‘American Idol’ top 12 and ‘comeback’ recaps

Willie Spence performed "Stand Up" from "Harriet" on Sunday, April 18, 2021, on "American Idol." (ABC/Eric McCandless)
Willie Spence performed "Stand Up" from "Harriet" on Sunday, April 18, 2021, on "American Idol." (ABC/Eric McCandless)

Credit: ABC

Credit: ABC

The show won’t be on next week due to the Oscars and a “Sesame Street” special

Three of my favorites last week from the “American Idol” top 12 were Ava August, Beane and Madison Watkins.

All three were eliminated Sunday night during “real-time” voting.

Then “American Idol’ decided to waste Monday night highlighting 10 of last year’s non-winning top 20 singers vying for a slot in the top 10. It was perhaps a nice idea in concept because none of the singers got to sing live during the pandemic, but we viewers have short memories. I’ve largely forgotten most of them. The only two that really stuck with me were the two that made it to the top seven: Arthur Gunn (season 18 runner up) and Louis Knight (top 7). Given their name recognition, they are the likeliest to go through. So in many ways, the “competition” is a bit of a farce. At best, it was a few minutes more on broadcast TV for these singers.

And now we lose an entire week of “Idol” due to the Oscars Sunday and a “Sesame Street” special Monday.
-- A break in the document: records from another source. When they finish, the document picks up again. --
Lemma still_trans m1 m2 m3 : still m1 m2 -> still m2 m3 -> still m1 m3.
Proof. intros E12 E23 it o Hp. apply E23, E12, Hp. Qed.
Lemma extends_refl m : extends m m.
Proof. split; [by intros it o Hp|done]. Qed.
Lemma extends_trans m1 m2 m3 : extends m1 m2 -> extends m2 m3 -> extends m1 m3.
Proof. intros [E1 N1] [E2 N2]. split; [by eapply still_trans|congruence]. Qed.

Lemma check_false {B} b msg (f : unit -> result B) : b = false -> (check b msg ≫= f) = Err (Check msg).
Proof. by intros ->. Qed.

(** ** Rows kept *)

Lemma find_item_Some p m a : find_item p m = Some a -> exists i, (a, i) ∈ items_vector m /\ p i = true.
Proof.
  unfold find_item. destruct (List.find _ _) as [[b i]|] eqn:E; [|done]. intros [= <-].
  apply find_some in E as [Hi Hp]. apply list_elem_of_In in Hi. rewrite elem_of_reverse in Hi. by exists i.
Qed.
Lemma find_item_None p m : find_item p m = None -> forall a i, (a, i) ∈ items_vector m -> p i = false.
Proof.
  unfold find_item. destruct (List.find _ _) as [x|] eqn:E; [done|]. intros _ a i Hi.
  apply (find_none _ _ E (a, i)). apply list_elem_of_In. by rewrite elem_of_reverse.
Qed.
Lemma address_unique full m tb a i j :
  represents full m tb -> (a, i) ∈ items_vector m -> (a, j) ∈ items_vector m -> i = j.
Proof.
  intros Hm Hi Hj. destruct (rp_addresses _ _ _ Hm) as [Hn _].
  apply list_elem_of_lookup in Hi as [x Hi]. apply list_elem_of_lookup in Hj as [y Hj].
  assert (x = y) as ->; [|congruence].
  eapply NoDup_lookup; [exact Hn|by rewrite list_lookup_fmap, Hi|by rewrite list_lookup_fmap, Hj].
Qed.
Lemma key_unique full m tb a b i j :
  represents full m tb -> (a, i) ∈ items_vector m -> (b, j) ∈ items_vector m -> key i = key j -> a = b /\ i = j.
Proof.
  intros Hm Hi Hj Hk. pose proof (rp_once _ _ _ Hm) as Hn.
  apply list_elem_of_lookup in Hi as [x Hi]. apply list_elem_of_lookup in Hj as [y Hj].
  assert (x = y) as ->; [|split; congruence].
  eapply NoDup_lookup; [exact Hn|by rewrite !list_lookup_fmap, Hi|by rewrite !list_lookup_fmap, Hj; cbn; rewrite Hk].
Qed.
Lemma at_address_elem full m tb a i :
  represents full m tb -> (a, i) ∈ items_vector m -> at_address a m = Ok i.
Proof.
  intros Hm Hi. unfold at_address. destruct (List.find _ _) as [[b j]|] eqn:E; cbn.
  - apply find_some in E as [Hj Hb]. apply Nat.eqb_eq in Hb. cbn in Hb. subst b.
    apply list_elem_of_In in Hj. by rewrite (address_unique full m tb a i j).
  - apply (find_none _ _) with (x := (a, i)) in E; [|by apply list_elem_of_In]. cbn in E. by rewrite Nat.eqb_refl in E.
Qed.

Lemma keeps_refl (h : H) : keeps h h.
Proof. by intros w i p Hp. Qed.
Lemma keeps_trans (h1 h2 h3 : H) : keeps h1 h2 -> keeps h2 h3 -> keeps h1 h3.
Proof. intros H12 H23 w i p Hp. by apply H23, H12. Qed.

(** New iterators change nothing. *)
Lemma represents_same full m tb h' : represents full m tb -> same (host m) h' -> represents full (m <| host := h' |>) tb.
Proof.
  intros [Hk Hr Hi Ha Ho Hn Hx] [Hv Hs]. split; cbn; rewrite ?Hv; try done.
  intros x Hin. destruct (Hi x Hin) as [H1 H2 H3 H4]. split; [done|by apply Hs|done|].
  intros n itr E. destruct (H4 n itr E) as [|Hat]; [by left|right; by apply Hs].
Qed.
Lemma extends_same m h' : extends m (m <| host := h' |>).
Proof. split; [by intros [a|] [pk|] Hp|done]. Qed.
(* ===== verification/AbiDef.v ===== *)
(** The types of an ABI
    ([libraries/abieos/include/eosio/abi.hpp], [libraries/abieos/src/abi.cpp]):
    how the definitions an ABI lists become types that refer to each other.
    A type is named by its key in [abi_types]; a pointer to a type is that
    name, since the nodes of the map stay where they are.  The module AbiWf shows
    what the types are that come out, and that the conversion ends. *)
From S2P Require Import Prelude Text.
From Stdlib Require Import Ascii OrdersEx.
From Stdlib Require String.
Import Text.
Open Scope string_scope.
Open Scope list_scope.
Open Scope Z_scope.

Module AbiDef.

(** ** Errors *)

Definition recursion_limit_reached : string := "Recursion limit reached".
Definition invalid_nesting : string := "Invalid nesting".
Definition unknown_type : string := "Unknown type".
Definition missing_name : string := "Missing name".
Definition redefined_type : string := "Redefined type".
Definition base_not_a_struct : string := "Base not a struct".
Definition extension_typedef : string := "Extension typedef".

(** ** What an ABI lists *)

Record type_def : Type := mk_type_def { new_type_name : string; type_of : string }.
Record field_def : Type := mk_field_def { field_def_name : string; field_def_type : string }.
Record struct_def : Type := mk_struct_def { struct_name : string; struct_base : string; struct_fields : list field_def }.
Record variant_def : Type := mk_variant_def { variant_name : string; variant_types : list string }.
(** Actions and tables with the names of their types; the texts for people and
    the extensions are of no consequence here. *)
Record abi_def : Type := mk_abi_def {
  types : list type_def; structs : list struct_def; actions : list (Z * string); tables : list (Z * string);
  variants : list variant_def }.

(** ** Types *)

Record abi_field : Type := mk_field { field_name : string; field_type : string }.
(** [abi_type::_data]: a definition that is not resolved yet, or a type. *)
Inductive abi_data : Type :=
  | builtin
  | alias_def (type : string) | of_struct (d : struct_def) | of_variant (d : variant_def)
  | alias (type : string) | optional (type : string) | extension (type : string) | array (type : string)
  | struct_ (base : option string) (fields : list abi_field)
  | variant (fields : list abi_field).
Abbreviation abi_types := (gmap string abi_data).
Record abi : Type := mk_abi { action_types : gmap Z string; table_types : gmap Z string; types_of : abi_types }.

Definition optional_of (d : abi_data) : option string := match d with optional t => Some t | _ => None end.
Definition extension_of (d : abi_data) : option string := match d with extension t => Some t | _ => None end.
Definition array_of (d : abi_data) : option string := match d with array t => Some t | _ => None end.
Definition as_struct (d : abi_data) : option (list abi_field) := match d with struct_ _ l => Some l | _ => None end.
Definition as_variant (d : abi_data) : option (list abi_field) := match d with variant l => Some l | _ => None end.

(** ** Resolving names *)

(** [ends_with] and [substr]: the name without the suffix, if it has it. *)
Definition strip (suffix name : string) : option string :=
  let s := chars_of name in
  let n := (length s - String.length suffix)%nat in
  if Nat.leb (String.length suffix) (length s) && bool_decide (drop n s = chars_of suffix)
  then Some (string_of (take n s)) else None.

Definition deref (types : abi_types) (t : string) : result abi_data := some_or (Trap "dangling pointer") (types !! t).
(** [try_emplace] *)
Definition try_emplace (name : string) (d : abi_data) (types : abi_types) : abi_types :=
  match types !! name with Some _ => types | None => <[name := d]> types end.
Definition nests (d : abi_data) : bool := match d with optional _ | array _ | extension _ => true | _ => false end.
The show won’t officially return until Sunday, May 2, a yawning 13-day break “Idol” has never taken before.

As for the nixed three from Sunday, I honestly thought Ava had a realistic shot at the top 2 or 3. I’m flummoxed by her lack of voting support even if she didn’t pick a particularly good song for herself Sunday.
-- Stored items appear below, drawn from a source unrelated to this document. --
(** What is expected of the built-in types: the values that have a format, and
    their bytes. *)
Class BuiltinLaws (V : Type) `{Builtins V} : Type := {
  b_ok : string -> V -> Prop;
  b_bytes : string -> V -> list Z;
  b_to_bin_law n v : b_ok n v -> b_to_bin n v = Ok (b_bytes n v);
  b_from_bin_law n v rest : b_ok n v -> b_from_bin n (b_bytes n v ++ rest) = Ok (v, rest);
  b_from_bin_ends n s : b_from_bin n s <> Err out_of_fuel;
  b_json_law n v : b_ok n v -> json (b_to_json n v)
}.

(** ** Values *)

Inductive aval (V : Type) : Type :=
  | a_builtin (name : string) (v : V)
  | a_none | a_some (a : aval V) | a_extension (a : aval V)
  | a_object (fields : list (string * aval V))
  | a_array (items : list (aval V))
  | a_variant (i : nat) (name : string) (a : aval V).
Arguments a_builtin {V}.
Arguments a_none {V}.
Arguments a_some {V}.
Arguments a_extension {V}.
Arguments a_object {V}.
Arguments a_array {V}.
Arguments a_variant {V}.

Section values.
Context {V : Type} `{BuiltinLaws V}.
Abbreviation aval := (aval V).

(** The bytes: a list is preceded by its size, an alternative by its index. *)
Fixpoint enc (a : aval) : list Z :=
  match a with
  | a_builtin n v => b_bytes n v
  | a_none => [0]
  | a_some a => 1 :: enc a
  | a_extension a => enc a
  | a_object l => (fix go l := match l with [] => [] | f :: l => enc f.2 ++ go l end) l
  | a_array l =>
      varuint_bytes 5 (Z.of_nat (length l)) ++ (fix go l := match l with [] => [] | a :: l => enc a ++ go l end) l
  | a_variant i _ a => varuint_bytes 5 (Z.of_nat i) ++ enc a
  end.
Definition enc_fields (l : list (string * aval)) : list Z := flat_map (fun f => enc f.2) l.
Definition enc_items (l : list aval) : list Z := flat_map enc l.
Lemma enc_object l : enc (a_object l) = enc_fields l.
Proof. reflexivity. Qed.
Lemma enc_array l : enc (a_array l) = varuint_bytes 5 (Z.of_nat (length l)) ++ enc_items l.
Proof. reflexivity. Qed.

(** The levels of lists, objects and variants: what a stack needs. *)
Fixpoint levels (a : aval) : nat :=
  match a with
  | a_builtin _ _ | a_none => 0%nat
  | a_some a | a_extension a => levels a
  | a_object l => S ((fix go l := match l with [] => 0 | f :: l => Nat.max (levels f.2) (go l) end) l)%nat
  | a_array l => S ((fix go l := match l with [] => 0 | a :: l => Nat.max (levels a) (go l) end) l)%nat
  | a_variant _ _ a => S (levels a)
  end.
(** The levels of all constructors. *)
Fixpoint height (a : aval) : nat :=
  match a with
  | a_builtin _ _ | a_none => 1%nat
  | a_some a | a_extension a | a_variant _ _ a => S (height a)
  | a_object l => S ((fix go l := match l with [] => 0 | f :: l => Nat.max (height f.2) (go l) end) l)%nat
  | a_array l => S ((fix go l := match l with [] => 0 | a :: l => Nat.max (height a) (go l) end) l)%nat
  end.
Definition max_of {A} (f : A -> nat) (l : list A) : nat := foldr (fun a n => Nat.max (f a) n) 0%nat l.
Lemma levels_object l : levels (a_object l) = S (max_of (fun f => levels f.2) l).
Proof. reflexivity. Qed.
Lemma levels_array l : levels (a_array l) = S (max_of levels l).
Proof. reflexivity. Qed.
Lemma height_object l : height (a_object l) = S (max_of (fun f => height f.2) l).
Proof. reflexivity. Qed.
Lemma height_array l : height (a_array l) = S (max_of height l).
Proof. reflexivity. Qed.

Section text.
Context (utf8 : list ascii -> option nat).
(** The JSON written for a value. *)
Fixpoint text (a : aval) : list ascii :=
  match a with
  | a_builtin n v => b_to_json n v
  | a_none => chars_of "null"
  | a_some a | a_extension a => text a
  | a_object l =>
      "{"%char :: join ((fix go l := match l with [] => [] | f :: l => (name_to_json utf8 f.1 ++ ":"%char :: text f.2) :: go l end) l) ++ ["}"%char]
  | a_array l => "["%char :: join ((fix go l := match l with [] => [] | a :: l => text a :: go l end) l) ++ ["]"%char]
  | a_variant _ name a => "["%char :: name_to_json utf8 name ++ ","%char :: text a ++ ["]"%char]
  end.
Definition field_text (f : string * aval) : list ascii := name_to_json utf8 f.1 ++ ":"%char :: text f.2.
Lemma text_object l : text (a_object l) = "{"%char :: join (field_text <$> l) ++ ["}"%char].
Proof. reflexivity. Qed.
Lemma text_array l : text (a_array l) = "["%char :: join (text <$> l) ++ ["]"%char].
Proof. reflexivity. Qed.
End text.

(** ** Values of a type *)

Section types.
Context (types : abi_types).
(** [strict]: the fields of objects come in the order of the type and there are
    no others, as [json_to_bin] wants them. *)
Context (strict : bool).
Beane already feels like a fully-formed artist, which most of the others do not, so his departure is a particular disappointment. And Madison was just filled with positivity and fun and brought a different feel and look compared to the others.

Instead, we’re stuck with cute but emotionally fragile Hunter Metts, who forgot his lyrics and cried. There’s brooding country teen Caleb Kennedy, who brings all the fizz of an opened can of soda left out in the sun for an hour. Then there’s Deshawn Goncalves, a man with a fine voice but the tepid personality of a background singer.

My favorites for the top spot are Georgia’s own R&B singer Willie Spence, alt-rock songstress Cassandra Coleman and gritty blue-collar rocker Chayce Beckham.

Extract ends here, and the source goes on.